For backends where some ports don’t make sense (e.g. no audit log), implement as a no-op, the Studio doesn’t check return values, only that the call completes.

See persistence for the full interface contracts.

Step 2. Bundle them

StudioPersistence buildPersistence() {
return StudioPersistence(
catalog: MyStudioCatalog(),
audit: MyStudioAudit(),
phases: MyStudioPhaseRepository(),
versions: MyStudioVersionRepository(),
);
}

Step 3. Mount the Studio

import 'package:flutter/material.dart';
import 'package:pose_flow_studio/pose_flow_studio.dart';
class StudioRoute extends StatelessWidget {
const StudioRoute({super.key, this.movementId});
final String? movementId;
@override
Widget build(BuildContext context) {
return StudioScope(
persistence: buildPersistence(),
assetBasePath: 'pose_flow/',
child: PoseFlowStudioScreen(movementId: movementId),
);
}
}

movementId is optional, null opens an empty draft, a value hydrates the editor with the existing movement.

Step 4. Web assets (if shipping on web)

Copy the five pose-engine assets into your web app’s web/ directory. See web integration.

Quick-start with in-memory persistence

For development or a no-backend install:

final persistence = InMemoryStudioPersistence().bundle();
StudioScope(
persistence: persistence,
child: const PoseFlowStudioScreen(),
);

In-memory persistence ships with the Studio package, useful for demos, tests, and as a reference implementation when wiring your own.

Optional, the metadata panel hook

The Studio’s left column has a slot for a host-provided metadata panel (body parts, muscle groups, image URLs, fields specific to your host’s domain).

StudioScope(
persistence: persistence,
metadataPanelBuilder: (context, movementId) {
return YourMetadataPanel(movementId: movementId);
},
child: const PoseFlowStudioScreen(),
)

The Studio renders your widget inside a FloatingPanel above the Phases panel. When the builder is null (or returns null), the slot is hidden.

The typical pattern: your CMS owns the host-side metadata (image / video URLs, body parts, muscle groups, etc.) and surfaces it through a panel widget. The Studio doesn’t know what those fields are; it just gives the slot.

Reference patterns

Two persistence shapes most hosts pick from:

  • In-memory + a local SQL store (e.g. Drift / SQLite). No cloud, full-feature, useful for offline-friendly trainer authoring.
  • Firestore + Cloud Storage (or any cloud-backed equivalent). Multi-user, audited, the right shape when authoring happens inside a managed CMS.

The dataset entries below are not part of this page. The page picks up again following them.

Lemma room_fine ary d o s k q x :
  fine c ary d o s -> queue_fine c s k q -> (0 < length x <= MSGSZ)%nat ->
  room q (len x) = (len x + load c s k <=? CAPACITY).
Proof.
  intros H Hq Hx. pose proof (inv_queue _ _ _ _ (fi_inv _ _ _ _ _ H) _ _ (qf_queue _ _ _ _ Hq)) as [_ [Cr Cb] [Nr Nb] _ _].
  destruct (letters_size _ (qf_letters _ _ _ _ Hq)) as [L1 L2]. pose proof (qf_load _ _ _ _ Hq) as L3.
  unfold load. rewrite (queue_of_eq s k q Hq). unfold CAPACITY, MSGSZ in *.
  apply eq32_small in Cb; [|lia|lia]. apply eq32_small in Nb; [|lia|lia].
  unfold room. rewrite (qf_bytes _ _ _ _ Hq), Cb, Nb. unfold CAPACITY, len.
  rewrite !wrap_u_id by lia. apply eq_true_iff_eq. rewrite andb_true_iff, !Z.leb_le. lia.
Qed.

(** Build the invariant after a change of queue [k]. *)
Lemma fine_update ary d d' o o' s s' k q' :
  fine c ary d o s -> Inv false false d' s' -> (k < NQUEUES)%nat ->
  ids_entries (msg_ids s') = ids_entries (msg_ids s) -> queues s' = <[qptr c k := q']> (queues s) ->
  queue_fine c s' k q' ->
  (forall n pd, sleeping s' !! n = Some pd -> sleeper_fine c s' o' n pd) ->
  (forall n, n ∈ o' -> is_Some (sleeping s' !! n)) -> fine c false d' o' s'.
Proof.
  intros H HI Hk Ei Eq Hq Hs Ho. constructor; try assumption.
  intros k' Hk'. destruct (decide (k' = k)) as [->|Hne]; [eauto|].
  destruct (fi_queue _ _ _ _ _ H k' Hk') as [q0 Hq0]. exists q0. now apply (queue_fine_other s s' k k' q0 q').
Qed.

(** The effect of a send on the queues. *)
Definition send_effect (t : task) (k : nat) (x : text) (r : option Z) (s s' : sys) : Prop :=
  ((r = Some 0 /\ sleeping s' = sleeping s /\ mails s' k = mails s k ++ [x]) \/
   (r = None /\ sleeping s' = <[pid c t := pending_call c (Snd k x)]> (sleeping s) /\
    mails s' k = mails s k /\ CAPACITY < len x + load c s k)) /\
  (forall k', (k' < NQUEUES)%nat -> k' <> k -> mails s' k' = mails s k').

Section Send.
Context (o : gset Z) (s : sys) (t : task) (e : env) (k : nat) (x : text).
Hypothesis Hf : fine c true (0 + msg_blocks (letter x)) o s.
Hypothesis Ha : calls_as c t e.
Hypothesis Hsl : sleeping s !! pid c t = None.
Hypothesis Hpr : proper t (Snd k x).

Let Hk : (k < NQUEUES)%nat := proj1 (proj2 Hpr).
Let Hx : (0 < length x <= MSGSZ)%nat := proj2 (proj2 Hpr).

Lemma send_safe q r s' :
  queue_fine c s k q -> msgsnd_retry e (qid c k) (qptr c k) (letter x) (len x) 0 s = OK r s' ->
  Inv false false 0 s'.
Proof.
  intros Hq E. destruct Ha as (Ep & _).
  destruct (msgsnd_retry_safe e (qid c k) (qptr c k) (letter x) 0 0 s (fi_inv _ _ _ _ _ Hf)
    (qf_at _ _ _ _ Hq) (qid_pos c k Hk) (letter_ok x) ltac:(now rewrite Ep)) as (r' & s2 & E' & HI & _).
  change (m_ts (letter x)) with (len x) in E'. rewrite E in E'. injection E' as <- <-. exact HI.
Qed.

(** The other sleepers, when nobody was woken and no queue lost a message. *)
Lemma others_fine s' n pd :
  sleeping s !! n = Some pd -> senders s' !! n = senders s !! n -> receivers s' !! n = receivers s !! n ->
  (forall k', (k' < NQUEUES)%nat -> load c s k' <= load c s' k') ->
  forall o', n ∈ o' <-> n ∈ o -> sleeper_fine c s' o' n pd.
Proof.
  intros Hn Es Er Hl o' Ho. apply (sleeper_kept s s' o); try assumption.
  - now apply (fi_sleep _ _ _ _ _ Hf).
  - auto.
  - intros k' y _ Hk' Hin. split; [now apply Ho | now apply Hl].
Qed.

Lemma send_full_fine q :
  queue_fine c s k q -> CAPACITY < len x + load c s k ->
  exists s', msgsnd_retry e (qid c k) (qptr c k) (letter x) (len x) 0 s = OK None s' /\
    fine c false 0 (off_after (pid c t) None s s' o) s' /\ send_effect t k x None s s'.
Proof.
  intros Hq Hfull. pose proof (calls_open e t s k q S_IWUGO Ha Hq Hk ltac:(now right)) as Hop.
  assert (Hroom : room q (len x) = false).
  { rewrite (room_fine _ _ _ _ _ _ _ Hf Hq Hx). apply Z.leb_gt. lia. }
  pose proof (send_full e _ _ q (letter x) s (fi_inv _ _ _ _ _ Hf) Hop Hroom) as E.
  change (m_ts (letter x)) with (len x) in E. destruct Ha as (Ep & _). rewrite Ep in E.
  set (s' := unlocked _) in E. exists s'. split; [exact E|].
  assert (Eq : queues s' = <[qptr c k := msq_with_senders (q_senders q ++ [pid c t]) q]> (queues s)) by reflexivity.
  destruct (queue_of_insert s s' k _ Hk Eq) as [Q1 Q2].
  assert (Qall : forall k', (k' < NQUEUES)%nat -> queue_of c s' k' = queue_of c s k').
  { intros k' Hk'. destruct (decide (k' = k)) as [->|Hne]; [|now apply Q2].
    rewrite Q1, (queue_of_eq s k q Hq). reflexivity. }
  assert (Hload : forall k', (k' < NQUEUES)%nat -> load c s k' <= load c s' k')
    by (intros k' Hk'; unfold load; rewrite Qall by exact Hk'; lia).
  assert (Eo : off_after (pid c t) None s s' o = o ∪ {[pid c t]}) by (apply off_slept; reflexivity).
  split.
  - rewrite Eo. apply (fine_update true (0 + msg_blocks (letter x)) 0 o _ s s' k _ Hf (send_safe q _ _ Hq E) Hk eq_refl Eq).
    + destruct Hq as [A1 A2 A3 A4 A5 A6 A7]. constructor; try assumption. rewrite Eq. apply lookup_insert_eq.
    + intros n pd Hn. cbn in Hn. apply lookup_insert_Some in Hn as [[<- <-]|[Hne Hn]].
      * exists t, (Snd k x). split_and!; try (reflexivity || assumption); cbn.
        -- eexists. split; [apply lookup_insert_eq | reflexivity].
        -- intros _. specialize (Hload k Hk). lia.
      * apply others_fine; try assumption; [cbn; now rewrite lookup_insert_ne | reflexivity | apply off_other; congruence].
    + intros n. cbn. rewrite lookup_insert_is_Some'. rewrite elem_of_union, elem_of_singleton.
      intros [Hn| ->]; [right; now apply (fi_off _ _ _ _ _ Hf) | now left].
  - split; [right; split_and!; try (reflexivity || assumption) |]; intros; apply mails_same; auto.
Qed.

Either can serve as a starting point, the StudioPersistence interface doesn’t care which.

Routing

The Studio doesn’t impose any router on you. Use go_router, the built-in Navigator, anything, push the route, mount the widget, you’re done.

For deep links into specific movements, expose PoseFlowStudioScreen(movementId: '...') from your router.

Testing

The Studio is testable in isolation with InMemoryStudioPersistence:

testWidgets('open studio with a movement loaded', (tester) async {
final persistence = InMemoryStudioPersistence();
await persistence.bundle().catalog.save(seededMovement, domain: 'fitness');
await tester.pumpWidget(MaterialApp(
home: StudioScope(
persistence: persistence.bundle(),
child: PoseFlowStudioScreen(movementId: seededMovement.id),
),
));
// ... assertions
});

The Studio’s own widget tests use this pattern.

Camera lifecycle

The Studio creates + owns its own camera + tracker. You don’t need to plumb a camera in; just mount the screen.

For native targets the platform camera plugin is auto-initialised. For web, the WASM worker initialises on first frame request.